You may soon be able to step into a department store anywhere in the world, try on as many clothes as you like, and make your purchase without ever pulling out your credit card — or ever leaving your living room.
Such virtual shopping experiences are on the horizon, thanks to ever-increasing investments in virtual reality (VR) platforms. VR delivers immersive experiences through VR headsets, placing consumers in convincing virtual settings where they can redesign kitchens, test drive cars and try out products before making a purchase.
As the prevalence of VR technology grows, retailers have an opportunity to expand their brand and market reach by developing localized virtual shopping experiences for consumers around the world.
The Present and Future of VR
VR technology is still in its early stages, but recent developments hint that a meaningful leap forward for consumer VR is coming soon:
· Amazon’s Echo technology lets consumers make purchases as quick as you can say “Alexa,” but the major online retailer recently promoted its Prime Day event with virtual reality kiosks in shopping malls.
· Alibaba, an e-commerce giant and major Amazon competitor, did something similar in 2016 for Singles Day, the biggest shopping holiday in China. It showcased a VR shopping experience with its Buy+ app.

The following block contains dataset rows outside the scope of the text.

(* ===== verification/Console.v ===== *)
(** * dev/serial.c and util/kprintf.c: the serial console

    The formatting itself is external/nanoprintf.h, a library the kernel only calls: a
    parameter here.  The frame buffer terminal is compiled out (FLANTERM_SUPPORT 0). *)

From S2P Require Export TablesProps.

(** ** dev/serial.h *)

Definition COM1 : Z := 0x3f8.

Definition UART_DATA : Z := 0x00.
Definition UART_IER : Z := 0x01.
Definition UART_DLL : Z := 0x00.
Definition UART_DLH : Z := 0x01.
Definition UART_FCR : Z := 0x02.
Definition UART_LCR : Z := 0x03.
Definition UART_MCR : Z := 0x04.
Definition UART_LSR : Z := 0x05.

Definition UART_LCR_DLAB : Z := 0x80.
Definition UART_LCR_8N1 : Z := 0x03.

Definition UART_FCR_ENABLE : Z := 0x01.
Definition UART_FCR_CLEAR_RX : Z := 0x02.
Definition UART_FCR_CLEAR_TX : Z := 0x04.
Definition UART_FCR_14BYTE : Z := 0xC0.

Definition UART_MCR_DTR : Z := 0x01.
Definition UART_MCR_RTS : Z := 0x02.
Definition UART_MCR_OUT2 : Z := 0x08.
Definition UART_MCR_LOOP : Z := 0x10.

Definition UART_LSR_DR : Z := 0x01.
Definition UART_LSR_THRE : Z := 0x20.

Definition UART_BAUD_38400 : Z := 3.

Section Serial.
Context {PF : Platform}.

(** [outb(base + reg, v); io_wait();] *)
Definition uart_set (base reg v : Z) : H unit := outb (base + reg) v ;;; io_wait.

Definition serial_init (port : Z) : H Z :=
  let base := w16 port in
  let lines := Z.lor UART_MCR_DTR (Z.lor UART_MCR_RTS UART_MCR_OUT2) in
  uart_set base UART_IER 0x00 ;;;
  uart_set base UART_LCR UART_LCR_DLAB ;;;
  uart_set base UART_DLL (Z.land UART_BAUD_38400 0xFF) ;;;
  uart_set base UART_DLH (Z.land (Z.shiftr UART_BAUD_38400 8) 0xFF) ;;;
  uart_set base UART_LCR UART_LCR_8N1 ;;;
  uart_set base UART_FCR (Z.lor UART_FCR_ENABLE (Z.lor UART_FCR_CLEAR_RX
    (Z.lor UART_FCR_CLEAR_TX UART_FCR_14BYTE))) ;;;
  uart_set base UART_MCR lines ;;;
  uart_set base UART_MCR (Z.lor UART_MCR_LOOP lines) ;;;
  uart_set base UART_DATA 0xAE ;;;
  v <- inb (base + UART_DATA) ;;
  if negb (v =? 0xAE) then ret (-1) else
  uart_set base UART_MCR lines ;;;
  ret 0.

(** [while (!(inb(base + UART_LSR) & UART_LSR_THRE)) io_wait();] *)
Fixpoint wait_thre (fuel : nat) (base : Z) : H unit :=
  match fuel with
  | O => out_of_fuel
  | S fuel' =>
      v <- inb (base + UART_LSR) ;;
      if negb (has v UART_LSR_THRE) then io_wait ;;; wait_thre fuel' base else ret tt
  end.

(** [data]: the bytes behind the pointer. *)
Definition serial_write (fuel : nat) (port : Z) (data : list Z) (length : Z) : H Z :=
  let base := w16 port in
  for_loop (Z.to_nat length) 0 1 (fun i =>
    wait_thre fuel base ;;;
    outb (base + UART_DATA) (default 0 (data !! Z.to_nat i))) ;;;
  ret (i32 length).

(** The bytes put into the buffer; the code returns their number. *)
Fixpoint serial_read_loop (n : nat) (base : Z) : H (list Z) :=
  match n with
  | O => ret []
  | S n' =>
      v <- inb (base + UART_LSR) ;;
      if has v UART_LSR_DR then
        b <- inb (base + UART_DATA) ;;
        l <- serial_read_loop n' base ;;
        ret (b :: l)
      else ret []
  end.

Definition serial_read (port length : Z) : H (list Z) :=
  serial_read_loop (Z.to_nat length) (w16 port).

(** ** util/kprintf.c *)

Section Printf.
(** [npf_vsnprintf size args]: the returned length and the bytes put into the buffer;
    [args] stands for the format and its arguments. *)
Context {Args : Type} (npf_vsnprintf : Z -> Args -> Z * list Z).

Definition kprintf (fuel : nat) (args : Args) : H Z :=
  acquire kprintf_lock set_kprintf_lock ;;;
  let '(length, buffer) := npf_vsnprintf 1024 args in
  when ((0 <=? length) && (length <? 1024)) (serial_write fuel COM1 buffer length ;;; ret tt) ;;;
  release kprintf_lock set_kprintf_lock ;;;
  ret length.

(** The buffer is in memory, at [buf]. *)
Definition vsnprintf (m : memory) (buf size : Z) (args : Args) : Z * memory :=
  let '(length, out) := npf_vsnprintf size args in
  let m := store_bytes m buf out in
  (length, if i32 size <=? length then store8 m (w64 (buf + w64 (size - 1))) 0 else m).

Definition snprintf (m : memory) (buf size : Z) (args : Args) : Z * memory :=
  vsnprintf m buf size args.
End Printf.
End Serial.

(** ** Theorems *)

(** Reads of the line status since the last byte was handed to the UART at [p]. *)
Fixpoint lsr_polls (p : Z) (t : list io_event) : nat :=
  match t with
  | Inb q :: t' => if q =? p + UART_LSR then S (lsr_polls p t') else lsr_polls p t'
  | Outb q _ :: t' => if q =? p then O else lsr_polls p t'
  | _ :: t' => lsr_polls p t'
  | [] => O
  end.

(** The status read last, since the last byte, showed the holding register empty. *)
Fixpoint thre_seen {PF : Platform} (p : Z) (t : list io_event) : bool :=
  match t with
  | Inb q :: t' => if q =? p + UART_LSR then has (w8 (answer t' (Inb q))) UART_LSR_THRE
                   else thre_seen p t'
  | Outb q _ :: t' => if q =? p then false else thre_seen p t'
  | _ :: t' => thre_seen p t'
  | [] => false
  end.

(** The bytes the UART at [p] sends, in order: one written without the status having shown
    room for it does not count, for it may overwrite the byte before it. *)
Fixpoint sent {PF : Platform} (p : Z) (t : list io_event) : list Z :=
  match t with
  | Outb q v :: t' => if q =? p then sent p t' ++ (if thre_seen p t' then [v] else []) else sent p t'
  | _ :: t' => sent p t'
  | [] => []
  end.

(** A byte leaves the holding register before the status has been read [k] times. *)
Definition drains_within {PF : Platform} (p : Z) (k : nat) : Prop :=
  forall t, (k <= lsr_polls p t)%nat -> has (w8 (answer t (Inb (p + UART_LSR)))) UART_LSR_THRE = true.

Section Write.
Context {PF : Platform} (p : Z) (Hp : 0x80 < p /\ p + 5 < 2 ^ 16) (k : nat) (Hk : drains_within p k).

Lemma port_id r : 0 <= r <= 5 -> w16 (p + r) = p + r.
Proof. intros Hr. apply Z.mod_small. lia. Qed.

Lemma wait_thre_spec fuel h :
  (k < fuel + lsr_polls p (trace h))%nat -> (0 < fuel)%nat ->
  wp (wait_thre fuel p) (fun _ h' =>
    h' = set_trace (trace h') h /\ sent p (trace h') = sent p (trace h) /\
    thre_seen p (trace h') = true) h.
Proof.
  revert h. induction fuel as [|fuel IH]; intros h Hf Hf0; [lia|]. cbn [wait_thre].
  unfold wp, inb, ask, bind at 1 2, ret at 1. rewrite port_id by (unfold UART_LSR; lia).
  set (v := w8 _). set (h1 := set_trace (Inb (p + UART_LSR) :: trace h) h).
  destruct (has v UART_LSR_THRE) eqn:Hv; cbn [negb].
  { split_and!; [reflexivity|reflexivity|]. cbn [trace set_trace h1 thre_seen].
    rewrite Z.eqb_refl. exact Hv. }
  assert (Hlt : (lsr_polls p (trace h) < k)%nat).
  { destruct (le_lt_dec k (lsr_polls p (trace h))) as [Hle|]; [|done].
    pose proof (Hk (trace h) Hle) as Hd. unfold v in Hv. congruence. }
  unfold bind, io_wait, emit, modify. set (h2 := set_trace (Outb 0x80 0 :: trace h1) h1).
  assert (Hpolls : lsr_polls p (trace h2) = S (lsr_polls p (trace h))).
  { cbn [h2 h1 trace set_trace lsr_polls]. rewrite (proj2 (Z.eqb_neq 0x80 p)) by lia.
    by rewrite Z.eqb_refl. }
  assert (Hsent : sent p (trace h2) = sent p (trace h)).
  { cbn [h2 h1 trace set_trace sent]. by rewrite (proj2 (Z.eqb_neq 0x80 p)) by lia. }
  pose proof (IH h2 ltac:(lia)) as Hrec. destruct fuel as [|fuel]; [lia|].
  specialize (Hrec ltac:(lia)). eapply wp_mono; [exact Hrec|]. cbv beta. intros _ h' (He & Hs & Ht).
  split_and!; [rewrite He; reflexivity|congruence|done].
Qed.

Lemma serial_write_spec fuel h data n :
  (n <= length data)%nat -> (k < fuel)%nat ->
  wp (for_loop n 0 1 (fun i =>
        wait_thre fuel p ;;; outb (p + UART_DATA) (default 0 (data !! Z.to_nat i))))
    (fun _ h' => h' = set_trace (trace h') h /\
       sent p (trace h') = sent p (trace h) ++ (w8 <$> take n data)) h.
Proof.
  intros Hn Hf. apply (wp_for_loop n 0 1 _ (fun j h' => h' = set_trace (trace h') h /\
    sent p (trace h') = sent p (trace h) ++ (w8 <$> take j data))).
  - split; [by destruct h|]. by rewrite app_nil_r.
  - intros j h1 Hj [He Hs]. replace (0 + Z.of_nat j * 1) with (Z.of_nat j) by lia.
    wp_step. eapply wp_mono; [apply (wait_thre_spec fuel h1); lia|]. cbv beta.
    intros _ h2 (He2 & Hs2 & Ht2). unfold outb, emit. wp_step. rewrite Nat2Z.id.
    rewrite port_id by (unfold UART_DATA; lia). unfold UART_DATA. rewrite Z.add_0_r.
    cbn [trace set_trace sent]. rewrite Z.eqb_refl, Ht2. split; [rewrite He2, He; reflexivity|].
    destruct (lookup_lt_is_Some_2 data j) as [b Hb]; [lia|]. rewrite Hb.
    rewrite (take_S_r data j b) by done. rewrite fmap_app, app_assoc, Hs2, Hs. reflexivity.
Qed.
End Write.

Section Console.
Context {PF : Platform} {Args : Type}.

(** The documented behaviour of the formatter: the length of the whole text, and the
    text itself when it fits with its terminator. *)
Definition npf_ok (npf : Z -> Args -> Z * list Z) (text : Args -> list Z) : Prop :=
  forall size a, (npf size a).1 = Z.of_nat (length (text a)) /\
    (Z.of_nat (length (text a)) < size -> take (length (text a)) (npf size a).2 = text a).

(** C33: with a UART that accepts a byte within [k] polls, [kprintf] ends; a text of fewer
    than 1024 bytes goes out whole and in order, each byte only after the line status has
    shown room for it, and a longer text not at all; the length of the text is returned
    either way, and the lock is free again. *)
Theorem kprintf_correct npf text k fuel h args :
  npf_ok npf text -> drains_within COM1 k -> (k < fuel)%nat -> kprintf_lock h = 0 ->
  let n := Z.of_nat (length (text args)) in
  wp (kprintf npf fuel args) (fun r h' =>
    r = n /\ h' = set_trace (trace h') h /\
    sent COM1 (trace h') = sent COM1 (trace h) ++
      (if n <? 1024 then w8 <$> text args else [])) h.
Proof.
  intros Hn Hk Hf Hl n. destruct (Hn 1024 args) as [Hlen Htake]. fold n in Hlen, Htake.
  unfold kprintf. wp_step. apply wp_acquire; [exact Hl|]. cbv beta.
  destruct (npf 1024 args) as [len buffer]. cbn [fst snd] in *. subst len.
  set (h1 := set_kprintf_lock 1 h). rewrite (proj2 (Z.leb_le 0 n)) by lia. cbn [andb].
  assert (Hfin : forall h2, h2 = set_trace (trace h2) h1 ->
    set_kprintf_lock 0 h2 = set_trace (trace (set_kprintf_lock 0 h2)) h).
  { intros h2 ->. destruct h; cbn in Hl |- *. by rewrite Hl. }
  destruct (Z.ltb_spec n 1024) as [Hlt|Hge].
  - specialize (Htake Hlt).
    assert (Hb : (length (text args) <= length buffer)%nat).
    { rewrite <-Htake at 1. rewrite length_take. lia. }
    wp_step. cbn [when]. wp_step. unfold serial_write.
    assert (Hnat : Z.to_nat n = length (text args)) by lia. rewrite Hnat. wp_step.
    eapply wp_mono; [apply (serial_write_spec COM1 ltac:(unfold COM1; lia) k Hk fuel h1 buffer); lia|].
    cbv beta. intros _ h2 [He Hs]. do 2 wp_step. wp_step. apply wp_release. wp_step.
    split_and!; [done|by apply Hfin|]. by rewrite Htake in Hs.
  - wp_step. cbn [when]. do 2 wp_step. apply wp_release. wp_step. rewrite app_nil_r.
    split_and!; [done|apply Hfin; by destruct h|done].
Qed.

(** A buffer of size zero: the terminator goes in front of it. *)
Theorem vsnprintf_size_zero (npf : Z -> Args -> Z * list Z) text m buf a :
  npf_ok npf text -> (npf 0 a).2 = [] -> 0 < buf < 2 ^ 64 ->
  vsnprintf npf m buf 0 a = (Z.of_nat (length (text a)), store8 m (buf - 1) 0).
Proof.
  intros Hn Hout Hb. destruct (Hn 0 a) as [Hlen _]. unfold vsnprintf.
  destruct (npf 0 a) as [len out]. cbn [fst snd] in *. subst len out. cbn [store_bytes].
  rewrite (proj2 (Z.leb_le (i32 0) _)) by (change (i32 0) with 0; lia). do 2 f_equal.
  unfold w64. rewrite Zplus_mod_idemp_r. replace (buf + (0 - 1)) with (buf - 1) by lia.
  apply Z.mod_small. lia.
Qed.
End Console.

(** ** A UART that takes a byte every three polls, and a formatter of byte strings *)

Definition uart3 : Platform := fun t e =>
  match e with
  | Inb q => if (q =? COM1 + UART_LSR) && bool_decide (lsr_polls COM1 t < 2)%nat then 0 else 0x60
  | _ => 0
  end.

Definition npf0 (size : Z) (text : list Z) : Z * list Z :=
  (Z.of_nat (length text), take (Z.to_nat (size - 1)) text ++ [0]).

Lemma npf0_ok : npf_ok npf0 id.
Proof.
  intros size a. split; [done|]. cbn [npf0 fst snd id]. intros H.
  rewrite take_app_le by (rewrite length_take; lia). rewrite take_take. apply take_ge. lia.
Qed.

Lemma uart3_drains : drains_within (PF := uart3) COM1 2.
Proof.
  intros t Ht. unfold answer, uart3. rewrite Z.eqb_refl, bool_decide_false by lia. reflexivity.
Qed.

Definition hello : list Z := [69; 77; 75; 10].

Lemma kprintf_correct_witness :
  wp (kprintf (PF := uart3) npf0 3 hello) (fun r h' =>
    r = 4 /\ h' = set_trace (trace h') hw0 /\
    sent (PF := uart3) COM1 (trace h') = sent (PF := uart3) COM1 (trace hw0) ++ hello) hw0.
Proof. exact (kprintf_correct (PF := uart3) npf0 id 2 3 hw0 hello npf0_ok uart3_drains ltac:(lia) eq_refl). Defined.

These are just two examples among a slew of other global companies that have used VR technology to enhance the consumer experience, including Swarovski, IKEA, Lowes, Swarovski and Tommy Hilfiger.
Currently, the retailer most likely to make virtual reality a commercial reality is Walmart. It recently acquired VR startup Spatialand and applied for two U.S. patents for technology that could potentially provide consumers with VR shopping experiences. Starting in October of 2018, Walmart employees will also use VR headsets for training purposes, so it may not be long before VR is incorporated into the consumer experience as well.
As major brands continue to discover practical use cases for VR technology and roll out experiences for domestic consumers, the next logical step would be to localize these experiences for international customers. While no global retailer has yet made a notable attempt, the current state of technological development suggests that it’s simply a matter of time.
Contributing to the slow adoption of VR shopping is the fact that — as with all emerging technologies —developing VR content is challenging and costly.
Awareness of the technology has increased from 28 percent of the U.S. population in 2016 to 51 percent in 2018, according to a Nielson report, and prices for VR/AR devices for home use have gradually gone down in price over the years. But, with high-quality VR headsets costing around $200 on average in the United States, the barrier to entry is still high for many American households, and even higher in emerging markets.
If brands decide to virtually enter new global markets, localization compounds these challenges exponentially for each market and language. Beyond virtual world building (and virtualized, convincing 3D models of products), product descriptions and specifications must be translated, voiceovers must be re-recorded, and all brand messaging needs to be culturally appropriate and authentic. Even animation for gestures and body language may need to be localized for regional norms.
However, the same solutions that global brands use to give customers in-language, localized online experiences may be used in the future to translate and localize VR elements such as product information and voiceovers.
Someday, the same technology that detects, queues and translates content on websites or in industry-standard file formats can do the same for product descriptions and text displayed in virtual worlds.
Translation solutions that can handle media of all kinds, including images, video and web apps, may eventually handle VR media, too. And solutions that leverage existing translations to save costs for omnichannel use could just as easily repurpose translated content for VR channels.
As VR headset ownership increases worldwide and companies such as Walmart, Amazon and other global brands continue to experiment with virtual reality, it’s only a matter of time until VR shopping experiences are commonplace. As development technologies and tools become more affordable, so will the cost to build and populate virtual shops with virtual goods.
Forward-thinking brands should start planning now for the next frontiers of retail experience. This includes finding solutions that meet their multilingual VR business needs today, as well as in the future.
Craig Witt is Executive Vice President: Global Sales, Marketing and Go-To-Market at MotionPoint.